Early in Freed's career, Edward Steichen, then Director of Photography at the Museum of Modern Art, bought three of his photographs for the museum. Steichen told Freed that he was one of the three best young photographers he had seen and urged him to remain an amateur, as the other two were now doing commercial photography and their work had become uninteresting. 'Preferably,' he advised, 'be a truck driver.'Freed joined Magnum in 1972. His coverage of the American civil rights movement first made him famous, but he also produced major essays on Poland, Asian immigration in England, North Sea oil development, and Spain after Franco. Photography became Freed's means of exploring societal violence and racial discrimination.

Thomas Hoepker

Thomas Hoepker studied art history and archeology, then worked as a photographer for Münchner Illustrierte and Kristall between 1960 and 1963, reporting from all over the world. He joined Stern magazine as a photo-reporter in 1964.Magnum began to distribute Hoepker's archive photographs in 1964. He worked as cameraman and producer of documentary films for German television in 1972, and from 1974 collaborated with his wife, the journalist Eva Windmoeller, first in East Germany and then in New York, where they moved to work as correspondents for Stern in 1976.From 1978 to 1981 Hoepker was director of photography for the American edition of Geo.

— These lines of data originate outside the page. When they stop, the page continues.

(* ===== verification/_CoqProject ===== *)
-Q . S2P
Prelude.v
Decimal.v
Amount.v
External.v
Parsers.v
AssetCore.v
Tokens.v
Storage.v
Redis.v
RedisLedger.v
Htlc.v
Mining.v
Records.v
Auth.v
Server.v
ServerFacts.v
Conservation.v
HealthCheck.v
LegacyProtocol.v
LegacyStore.v
LegacyReplace.v
LegacyMiner.v
LegacyMinerFacts.v
LegacyRedis.v
LegacyFleet.v
LegacyApi.v
LegacyApiFacts.v
Ledger.v
Fdb.v
RedisFdb.v
Dynamo.v
DynamoFacts.v
LedgerServer.v
Reference.v
RedisExamples.v
ServerExamples.v
LegacyExamples.v
BackendReference.v
BackendExamples.v
RefereeState.v
RefereeWorld.v
RefereeView.v
Orchestrator.v
RefereeFacts.v
RefereeSafety.v
RefereeHistory.v
RefereeStores.v
RefereeRedis.v
RefereeFdb.v
RefereeDynamo.v
RefereeDynamoLog.v
RefereeBackends.v
RefereeExamples.v
RefereeStoreReference.v
RefereeStoreExamples.v
LegacyDynamo.v
LegacyDynamoFacts.v
LegacyDynamoExamples.v
RefereeSigner.v
RefereeRouter.v
RefereeBoot.v
RefereeBootExamples.v
ServerBoot.v
ServerBootExamples.v
ServerServe.v
ServerServeExamples.v
Sha256.v
LegacyCompute.v
LegacyComputeFacts.v
LegacyComputeExamples.v
LegacySupervisor.v
LegacySupervisorExamples.v
LegacyBoot.v
LegacyBootExamples.v
AluVm.v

Hoepker worked as art director for Stern in Hamburg between 1987 and 1989, when he became a full member of Magnum. Specializing in reportage and stylish color features, he received the prestigious Kulturpreis of the Deutsche Gesellschaft für Photographie in 1968.Among many other awards for his work, he received one in 1999 from the German Ministry of Foreign Aid for Death in a Cornfield, a TV film on Guatemala. Today Hoepker lives in New York. He shoots and produces TV documentaries together with his second wife Christine Kruchen. He was president of Magnum Photos from 2003 to 2006. A retrospective exhibition, showing 230 images from fifty years of work, toured Germany and other parts of Europe in 2007."

Elliott Landy

Elliott Landy, born in 1942, began photographing the anti-Vietnam war movement and the underground music culture in New York City in 1967. He photographed many of the underground rock and roll superstars, both backstage and onstage, from 1967 to 69. His images of Bob Dylan and The Band,Janis Joplin, Jimi Hendrix, Jim Morrison,Joan Baez, Van Morrison, Richie Havens, and many others documented the music scene during that classic rock and roll period which culminated with the 1969 Woodstock Festival, of which he was the official photographer.

After that, Elliott moved on to other inspirations and art forms, photographing his own children and travels, creating impressionist flower photographs and doing motion and kaleidoscopic photography in both still and film formats. His photographs have been published worldwide for many years in all print mediums including covers of Rolling Stone, Life, theSaturday Evening Post, etc. and album covers, calendars, photographic book collections, etc.